# Your instructions
Stopping at the line that holds "match l !! i with", repeat the lines below exactly, starting from the very first and including that final line.

# Input
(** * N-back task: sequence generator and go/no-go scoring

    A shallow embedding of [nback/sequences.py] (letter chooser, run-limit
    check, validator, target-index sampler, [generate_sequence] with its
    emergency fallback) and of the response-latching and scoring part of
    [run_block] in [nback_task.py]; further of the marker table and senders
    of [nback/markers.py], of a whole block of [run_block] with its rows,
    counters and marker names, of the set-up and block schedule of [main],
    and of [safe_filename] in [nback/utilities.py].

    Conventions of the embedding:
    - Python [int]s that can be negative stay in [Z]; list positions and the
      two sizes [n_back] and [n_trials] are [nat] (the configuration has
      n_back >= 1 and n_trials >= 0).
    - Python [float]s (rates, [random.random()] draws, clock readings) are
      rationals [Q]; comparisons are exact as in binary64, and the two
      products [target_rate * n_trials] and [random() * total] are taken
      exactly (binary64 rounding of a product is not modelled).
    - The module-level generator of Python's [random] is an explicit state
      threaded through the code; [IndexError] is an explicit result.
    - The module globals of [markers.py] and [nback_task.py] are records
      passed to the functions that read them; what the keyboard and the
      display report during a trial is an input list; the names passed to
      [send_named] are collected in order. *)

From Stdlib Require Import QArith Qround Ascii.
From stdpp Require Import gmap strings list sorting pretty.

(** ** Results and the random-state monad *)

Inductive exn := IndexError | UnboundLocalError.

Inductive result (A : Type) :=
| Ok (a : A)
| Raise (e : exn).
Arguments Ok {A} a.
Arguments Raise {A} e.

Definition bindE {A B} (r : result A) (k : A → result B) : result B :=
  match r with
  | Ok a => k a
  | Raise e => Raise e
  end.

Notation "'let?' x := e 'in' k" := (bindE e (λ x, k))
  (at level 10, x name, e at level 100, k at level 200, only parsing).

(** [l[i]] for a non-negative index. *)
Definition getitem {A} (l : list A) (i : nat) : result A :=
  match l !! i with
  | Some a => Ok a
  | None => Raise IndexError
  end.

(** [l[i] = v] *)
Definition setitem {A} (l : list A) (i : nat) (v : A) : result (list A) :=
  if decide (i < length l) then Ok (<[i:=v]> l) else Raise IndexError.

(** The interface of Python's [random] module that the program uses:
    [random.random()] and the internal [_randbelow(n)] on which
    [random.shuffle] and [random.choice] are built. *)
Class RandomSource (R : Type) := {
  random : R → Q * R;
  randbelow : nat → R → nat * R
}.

# Result of the exercise
(** * N-back task: sequence generator and go/no-go scoring

    A shallow embedding of [nback/sequences.py] (letter chooser, run-limit
    check, validator, target-index sampler, [generate_sequence] with its
    emergency fallback) and of the response-latching and scoring part of
    [run_block] in [nback_task.py]; further of the marker table and senders
    of [nback/markers.py], of a whole block of [run_block] with its rows,
    counters and marker names, of the set-up and block schedule of [main],
    and of [safe_filename] in [nback/utilities.py].

    Conventions of the embedding:
    - Python [int]s that can be negative stay in [Z]; list positions and the
      two sizes [n_back] and [n_trials] are [nat] (the configuration has
      n_back >= 1 and n_trials >= 0).
    - Python [float]s (rates, [random.random()] draws, clock readings) are
      rationals [Q]; comparisons are exact as in binary64, and the two
      products [target_rate * n_trials] and [random() * total] are taken
      exactly (binary64 rounding of a product is not modelled).
    - The module-level generator of Python's [random] is an explicit state
      threaded through the code; [IndexError] is an explicit result.
    - The module globals of [markers.py] and [nback_task.py] are records
      passed to the functions that read them; what the keyboard and the
      display report during a trial is an input list; the names passed to
      [send_named] are collected in order. *)

From Stdlib Require Import QArith Qround Ascii.
From stdpp Require Import gmap strings list sorting pretty.

(** ** Results and the random-state monad *)

Inductive exn := IndexError | UnboundLocalError.

Inductive result (A : Type) :=
| Ok (a : A)
| Raise (e : exn).
Arguments Ok {A} a.
Arguments Raise {A} e.

Definition bindE {A B} (r : result A) (k : A → result B) : result B :=
  match r with
  | Ok a => k a
  | Raise e => Raise e
  end.

Notation "'let?' x := e 'in' k" := (bindE e (λ x, k))
  (at level 10, x name, e at level 100, k at level 200, only parsing).

(** [l[i]] for a non-negative index. *)
Definition getitem {A} (l : list A) (i : nat) : result A :=
  match l !! i with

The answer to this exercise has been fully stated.